TREASURE OF MONTE CRISTO (1949)
Though
the opening narration tries to justify why this movie has "Monte
Cristo" in the title, there is no mention of swords or
high-waist tights. Well-directed by William Berke, and distributed by
Screen Guild Productions, it attempts to bring Alexandre Dumas to
modern-day San Francisco, complete with a prison escape of sorts. It
is another fast-paced Lippert Pictures production making a likable film
from a constrained budget. And it only removes a mere seventy-eight
minutes from your life. One of the better Lippert productions, the
film is centered around a descendant of the Count
and his sizable fortune. As to be expected, there are those
who would like to intercept that treasure. The duped descendant tries
to unravel reality during one of his most improbable weeks. The
location cinematography by Benjamin Kline puts the viewer on the
streets. He even uses a "gun cam" behind the gun's barrel
of one detective firing bullets.
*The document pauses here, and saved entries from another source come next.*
(* ===== verification/Iterators.v ===== *)
(** * Result iterators (knowhere/index/index_node.h, knowhere/object.h)

    The two iterators over the results of a query - one over distances computed
    beforehand and sorted piece by piece, one over batches of candidates kept in
    priority queues - and the range search built on them.  Work handed to the
    search pool is waited for at once, so it is written in line. *)

From S2P Require Import Prelude Float Num Expected StdHeap RangeUtil Config Configs.

(** ** Identified distances *)

Module DistId.

Record t (A : Type) := mk { id : Z; val : A }.
Arguments mk {A}.
Arguments id {A}.
Arguments val {A}.

Section ops.
Context {A} `{!Num A}.

Definition lt (lhs rhs : t A) : bool :=
  nltb (val lhs) (val rhs) || (neqb (val lhs) (val rhs) && (id lhs <? id rhs)%Z).
Definition eq (lhs rhs : t A) : bool := (id lhs =? id rhs)%Z && neqb (val lhs) (val rhs).
Definition gt (lhs rhs : t A) : bool := negb (lt lhs rhs) && negb (eq lhs rhs).
End ops.
End DistId.

Abbreviation dist_id := DistId.t.
Abbreviation did := DistId.id.
Abbreviation dval := DistId.val.

(** ** The library *)

(** [std::partial_sort(first, first + n, last, comp)]: the [n] least elements,
    sorted, then the others in an unspecified order. *)
Class StdPartialSort := {
  std_partial_sort : forall {A : Type}, (A -> A -> bool) -> nat -> list A -> list A;
  partial_sort_perm : forall A (ltb : A -> A -> bool) n l, std_partial_sort ltb n l ≡ₚ l;
  partial_sort_sorted : forall A (ltb : A -> A -> bool) n l, swo_on l ltb -> n <= length l ->
    StronglySorted (fun x y => ltb y x = false) (take n (std_partial_sort ltb n l));
  partial_sort_least : forall A (ltb : A -> A -> bool) n l x y, swo_on l ltb -> n <= length l ->
    x ∈ take n (std_partial_sort ltb n l) -> y ∈ drop n (std_partial_sort ltb n l) -> ltb y x = false
}.

(** [std::priority_queue]: the vector kept by [std::push_heap] and [std::pop_heap]. *)
Section queue.
Context {E : Type} (comp : E -> E -> bool).

Definition emplace (q : list E) (x : E) : M (list E) := push_heap comp (q ++ [x]).
Definition top (q : list E) : M E := vget q 0.
Definition pop (q : list E) : M (list E) := let* q := pop_heap comp q in Ret (take (length q - 1) q).
End queue.

(** An iterator: [HasNext] and [Next], and how many results it can still return. *)
Class Iterator (I A : Type) := {
  HasNext : I -> M (I * bool);
  Next : I -> M (I * (Z * A));
  bound : I -> nat
}.

(** ** PrecomputedDistanceIterator *)

Module Precomputed.
Section precomputed.
Context {A : Type} `{!Num A, !StdPartialSort}.

Record t := mk {
  compute_dist_func_ : M (list (dist_id A));
  larger_is_closer_ : bool;
  initialized_ : bool;
  results_ : list (dist_id A);
  next_ : nat;
  sorted_ : nat;
  sort_size_ : nat
}.
Implicit Types it : t.

Definition make (compute_dist_func : M (list (dist_id A))) (larger_is_closer : bool) : t :=
  mk compute_dist_func larger_is_closer false [] 0 0 0.

Definition get_sort_size (rows : nat) : nat := Nat.max (50 * 1000) (rows / 10).

Definition sort_next it : t :=
  if next_ it <? sorted_ it then it
  else
    let current_end := Nat.min (length (results_ it)) (sorted_ it + sort_size_ it) in
    let comp := if larger_is_closer_ it then DistId.gt else DistId.lt in
    let results := take (sorted_ it) (results_ it) ++
                   std_partial_sort comp (current_end - sorted_ it) (drop (sorted_ it) (results_ it)) in
    mk (compute_dist_func_ it) (larger_is_closer_ it) (initialized_ it) results (next_ it) current_end (sort_size_ it).

Definition initialize it : M t :=
  if initialized_ it then Throw "initialize should not be called twice"
  else
    let* results := compute_dist_func_ it in
    let it := mk (compute_dist_func_ it) (larger_is_closer_ it) (initialized_ it) results (next_ it) (sorted_ it)
                 (get_sort_size (length results)) in
    let it := sort_next it in
    Ret (mk (compute_dist_func_ it) (larger_is_closer_ it) true (results_ it) (next_ it) (sorted_ it) (sort_size_ it)).

Definition ready it : M t := if initialized_ it then Ret it else initialize it.

Definition Next it : M (t * (Z * A)) :=
  let* it := ready it in
  let it := sort_next it in
  let* result := vget (results_ it) (next_ it) in
  Ret (mk (compute_dist_func_ it) (larger_is_closer_ it) (initialized_ it) (results_ it) (next_ it + 1) (sorted_ it) (sort_size_ it),
       (did result, dval result)).

Definition HasNext it : M (t * bool) :=
  let* it := ready it in
  if next_ it <? length (results_ it) then
    let* r := vget (results_ it) (next_ it) in Ret (it, negb (did r =? -1)%Z)
  else Ret (it, false).

#[export] Instance iterator : Iterator t A := {|
  Iterators.HasNext := HasNext;
  Iterators.Next := Next;
  bound it := if initialized_ it then length (results_ it) - next_ it
              else match compute_dist_func_ it with Ret l => length l | _ => 0 end
|}.

End precomputed.
Arguments t : clear implicits.
End Precomputed.
#[export] Existing Instance Precomputed.iterator.

(** ** IndexIterator *)

(** What a subclass provides: [next_batch], as the batches it hands to its
    argument, [raw_distance], and the number of results it can still deliver. *)
Class Source (S A : Type) := {
  next_batch : S -> M (S * list (list (dist_id A)));
  raw_distance : S -> Z -> M A;
  pending : S -> nat
}.

Module IndexIterator.
Section iterator.
Context {S A : Type} `{!Num A, !Source S A}.

Record t := mk {
  refine_ratio_ : A;
  initialized_ : bool;
  retain_iterator_order_ : bool;
  sign_ : Z;
  res_ : list (dist_id A);
  refined_res_ : list (dist_id A);
  source : S
}.
Implicit Types it : t.

Definition make (larger_is_closer : bool) (refine_ratio : A) (retain_iterator_order : bool) (s : S) : t :=
  mk refine_ratio false retain_iterator_order (if larger_is_closer then -1 else 1)%Z [] [] s.

Definition refine_ it : bool := negb (neqb (refine_ratio_ it) nzero).

Definition with_queues it (res refined : list (dist_id A)) : t :=
  mk (refine_ratio_ it) (initialized_ it) (retain_iterator_order_ it) (sign_ it) res refined (source it).
Definition with_source it (s : S) : t :=
  mk (refine_ratio_ it) (initialized_ it) (retain_iterator_order_ it) (sign_ it) (res_ it) (refined_res_ it) s.

(** A negative value does not convert to [size_t]. *)
Definition min_refine_size it : M nat :=
  let v := ntrunc (nmul (nofZ (Z.of_nat (length (res_ it)))) (refine_ratio_ it)) in
  if (v <? 0)%Z then Undef else Ret (Nat.max 20 (Z.to_nat v)).

(** [dist * sign_]. *)
Definition signed it (v : A) : A := nmul v (nofZ (sign_ it)).

(** Every round takes an element out of [res_]. *)
Fixpoint refine_loop (fuel : nat) it : M t :=
  match res_ it with
  | [] => Ret it
  | _ =>
      let* m := min_refine_size it in
      if (length (refined_res_ it) =? 0) || (length (refined_res_ it) <? m) then
        match fuel with
        | 0 => Undef
        | Datatypes.S fuel =>
            let* nearest := top (res_ it) in
            let* res := pop DistId.gt (res_ it) in
            let* raw := raw_distance (source it) (did nearest) in
            let* refined := emplace DistId.gt (refined_res_ it) (DistId.mk (did nearest) (signed it raw)) in
            refine_loop fuel (with_queues it res refined)
        end
      else Ret it
  end.

Definition batch_handler it (batch : list (dist_id A)) : M t :=
  match batch with
  | [] => Ret it
  | _ =>
      let* res := foldM (fun q d => emplace DistId.gt q (DistId.mk (did d) (signed it (dval d)))) (res_ it) batch in
      let it := with_queues it res (refined_res_ it) in
      if refine_ it then refine_loop (length res) it else Ret it
  end.

Definition UpdateNext it : M t :=
  let* (s, batches) := next_batch (source it) in
  foldM batch_handler (with_source it s) batches.

Definition initialize it : M t :=
  if initialized_ it then Throw "initialize should not be called twice"
  else
    let* it := UpdateNext it in
    Ret (mk (refine_ratio_ it) true (retain_iterator_order_ it) (sign_ it) (res_ it) (refined_res_ it) (source it)).

Definition ready it : M t := if initialized_ it then Ret it else initialize it.

Definition is_empty {B} (l : list B) : bool := match l with [] => true | _ => false end.

Definition HasNext it : M (t * bool) :=
  let* it := ready it in Ret (it, negb (is_empty (res_ it)) || negb (is_empty (refined_res_ it))).

(** [q = refined_res_.empty() ? res_ : refined_res_] *)
Definition current it : list (dist_id A) := if is_empty (refined_res_ it) then res_ it else refined_res_ it.
Definition set_current it (q : list (dist_id A)) : t :=
  if is_empty (refined_res_ it) then with_queues it q (refined_res_ it) else with_queues it (res_ it) q.

(** The loop that drops results closer than the one returned. *)
Fixpoint retain_loop (fuel : nat) (val : A) it : M t :=
  let* (it, more) := HasNext it in
  if negb more then Ret it
  else
    let* next_ret := top (current it) in
    if nleb val (dval next_ret) then Ret it
    else
      match fuel with
      | 0 => Undef
      | Datatypes.S fuel =>
          let* q := pop DistId.gt (current it) in
          let* it := UpdateNext (set_current it q) in
          retain_loop fuel val it
      end.

Definition left_over it : nat := length (res_ it) + length (refined_res_ it) + pending (source it).

Definition Next it : M (t * (Z * A)) :=
  let* it := ready it in
  if is_empty (current it) then Throw "No more elements"
  else
    let* ret := top (current it) in
    let* q := pop DistId.gt (current it) in
    let* it := UpdateNext (set_current it q) in
    let* it := if retain_iterator_order_ it then retain_loop (left_over it) (dval ret) it else Ret it in
    Ret (it, (did ret, signed it (dval ret))).

#[export] Instance iterator : Iterator t A := {|
  Iterators.HasNext := HasNext;
  Iterators.Next := Next;
  bound := left_over
|}.

End iterator.
Arguments t : clear implicits.
End IndexIterator.
#[export] Existing Instance IndexIterator.iterator.

(** ** Range search *)

(** What the search reads from its configuration. *)
Record RangeParams (A : Type) := mkRangeParams {
  closer_bound : A;
  has_closer_bound : bool;
  radius : A;
  the_larger_the_closer : bool;
  range_search_k : Z;
  retain_order : bool;
  range_search_level : A
}.
Arguments mkRangeParams {A}.
Arguments closer_bound {A}.
Arguments has_closer_bound {A}.
Arguments radius {A}.
Arguments the_larger_the_closer {A}.
Arguments range_search_k {A}.
Arguments retain_order {A}.
Arguments range_search_level {A}.

(** [std::ceil] as an integer. *)
Class Ceil (A : Type) := { nceil : A -> Z }.

Definition SF_ceil (f : spec_float) : Z :=
  let t := SF_trunc f in if SFltb (F32.of_Z t) f then (t + 1)%Z else t.
#[export] Instance F32_ceil : Ceil spec_float := {| nceil := SF_ceil |}.
#[export] Instance Z_ceil : Ceil Z := {| nceil z := z |}.

Section range.
Context {A : Type} `{!Num A, !Ceil A} {I : Type} `{!Iterator I A}.
Implicit Types (p : RangeParams A) (dist : A) (it : I).

Definition is_first_closer p (dist_1 dist_2 : A) : bool :=
  if the_larger_the_closer p then nltb dist_2 dist_1 else nltb dist_1 dist_2.
Definition too_close p dist : bool := is_first_closer p dist (closer_bound p).

(** The results of one query, in order. *)
Fixpoint task_with_ordered_iterator (fuel : nat) p it (acc : list (Z * A)) : M (list (Z * A)) :=
  let* (it, more) := HasNext it in
  if negb more then Ret acc
  else
    match fuel with
    | 0 => Undef
    | S fuel =>
        let* (it, r) := Next it in
        let dist := snd r in
        if has_closer_bound p && too_close p dist then task_with_ordered_iterator fuel p it acc
        else if negb (is_first_closer p dist (radius p)) then Ret acc
        else
          let acc := acc ++ [r] in
          if (0 <=? range_search_k p)%Z && (range_search_k p <=? Z.of_nat (length acc))%Z then Ret acc
          else task_with_ordered_iterator fuel p it acc
    end.

(** [early_stop_further_bounds] is a heap whose top is furthest. *)
Record Unordered := mkUnordered {
  num_next : nat;
  num_over : nat;                     (* num_consecutive_over_further_bound *)
  tighter_further_bound : A;
  early_stop_further_bounds : list A;
  found : list (Z * A)
}.
Implicit Types st : Unordered.

Definition early_stop p st dist : M Unordered :=
  if (0 <? range_search_k p)%Z then
    if (Z.of_nat (length (early_stop_further_bounds st)) <? range_search_k p)%Z then
      let* q := emplace (is_first_closer p) (early_stop_further_bounds st) dist in
      Ret (mkUnordered (num_next st) (num_over st) (tighter_further_bound st) q (found st))
    else
      let* q := pop (is_first_closer p) (early_stop_further_bounds st) in
      let* q := emplace (is_first_closer p) q dist in
      let* b := top q in
      Ret (mkUnordered (num_next st) (num_over st) b q (found st))
  else Ret st.

Fixpoint task_with_unordered_iterator (fuel : nat) p it st : M (list (Z * A)) :=
  let* (it, more) := HasNext it in
  if negb more then Ret (found st)
  else
    match fuel with
    | 0 => Undef
    | S fuel =>
        let* (it, r) := Next it in
        let dist := snd r in
        let n := num_next st + 1 in
        let st := mkUnordered n (num_over st) (tighter_further_bound st) (early_stop_further_bounds st) (found st) in
        if has_closer_bound p && too_close p dist then task_with_unordered_iterator fuel p it st
        else if negb (is_first_closer p dist (tighter_further_bound st)) then
          let over := num_over st + 1 in
          let limit := nceil (nmul (nofZ (Z.of_nat n)) (range_search_level p)) in
          if (limit <? 0)%Z then Undef          (* does not convert to [size_t] *)
          else if (limit <? Z.of_nat over)%Z then Ret (found st)
          else task_with_unordered_iterator fuel p it
                 (mkUnordered n over (tighter_further_bound st) (early_stop_further_bounds st) (found st))
        else
          let* st := early_stop p st dist in
          task_with_unordered_iterator fuel p it
            (mkUnordered (num_next st) 0 (tighter_further_bound st) (early_stop_further_bounds st) (found st ++ [r]))
    end.

Definition search_one p it : M (list (Z * A)) :=
  if retain_order p then task_with_ordered_iterator (bound it) p it []
  else task_with_unordered_iterator (bound it) p it (mkUnordered 0 0 (radius p) [] []).

Definition search_all p (its : list I) : M (list (list (Z * A))) :=
  foldM (fun rs it => let* r := search_one p it in Ret (rs ++ [r])) [] its.

(** [nq] rows in the data set; [its_or] is what [AnnIterator] returned. *)
Definition range_search p (nq : nat) (its_or : Status + list I) : M (Status + RangeSearchResult A) :=
  if (range_search_k p =? 0)%Z then
    let* r := GetRangeSearchResult (replicate nq []) (replicate nq []) nq in Ret (inr r)
  else
    match its_or with
    | inl s => Ret (inl s)
    | inr its =>
        let* rs := search_all p its in
        let* r := GetRangeSearchResult (map (map snd) rs) (map (map fst) rs) (length its) in
        Ret (inr r)
    end.

End range.
Arguments Unordered : clear implicits.

(** [RangeSearch] reads the parameters from the configuration. *)
Definition range_params (fs : Fields) : M (RangeParams spec_float) :=
  let* filter := opt_value (member_float fs (base "range_filter")) in
  let* radius := opt_value (member_float fs (base "radius")) in
  let* metric := opt_value (member_string fs (base "metric_type")) in
  let* k := opt_value (member_int fs (base "range_search_k")) in
  let* order := opt_value (member_bool fs (base "retain_iterator_order")) in
  let* level := opt_value (member_float fs (base "range_search_level")) in
  Ret (mkRangeParams filter (negb (SFeqb filter defaultRangeFilter)) radius
        (string_equals metric "IP" || string_equals metric "COSINE" || string_equals metric "BM25") k order level).

Definition RangeSearch {I} `{!Iterator I spec_float} (fs : Fields) (nq : nat) (its_or : Status + list I)
    : M (Status + RangeSearchResult spec_float) :=
  let* p := range_params fs in range_search p nq its_or.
A competent score by Albert
"B-movie" Glasser is well-utilized.
Dashing
Glenn Langan is the descendant, a Second Mate on the shipping
freighter, Pacific Queen. After dropping anchor, he rescues an
assumed damsel in distress, Adele Jergens—the real-life wife of Langan. He and Jergens never looked better than in this film. I
doubt anyone in the theater believed her backstory about her mental
hospital stay so her guardian could control her wealth. But Langan
does. Jergens wants an "arranged" marriage to deflect her
pursuers. So it is off to Reno. He becomes the latest Hollywood
simpleton completely unglued by a female's lying lips.
It
is rare to find Steve Brodie in an educated professional role, yet true to
form he is a crooked underworld lawyer with a studio caterpillar
mustache passing himself off as Langan's best defense. But his
scheme already included Jergens and he plans to throw the case,
removing Langan from any inheritance. Despite his limited screen
time, he provides the only spark in the film. Something he often did.
From
a story by Aubrey Wisberg and Jack Pollexfen, the screenplay is
intelligent enough, once it gets past Dumas' original intention. In
keeping with a number of Lippert productions, a bit of amusing
obligatory dialogue is sliced in late in this film. Sid Melton, the
weasel working on Brodie's behalf, abducts Jergens, ushering her into
a waiting car. Rising above his comical looks, he assumes he might be
worthy of her attention. "You know I'm single?" Her deadpan
reply is, "I can understand that." She gets shuttled around
again by Brodie and she frightfully asks, "What are you going to
do?!" He replies, "Two things, and you're the second."
Note:
Langan's character was taken in as a young child by an Italian
family. His “Papa” and two sons visit him behind bars on more
than one occasion. Papa is played by Michael Vallon
“witha-the-worsta” stereotypical Italian accent. In keeping with
their criminal heritage, the two sons later spring Langan during a
prison transfer, shooting out a tire on the police vehicle and
arranging for his change of clothes from a well-planted panel truck.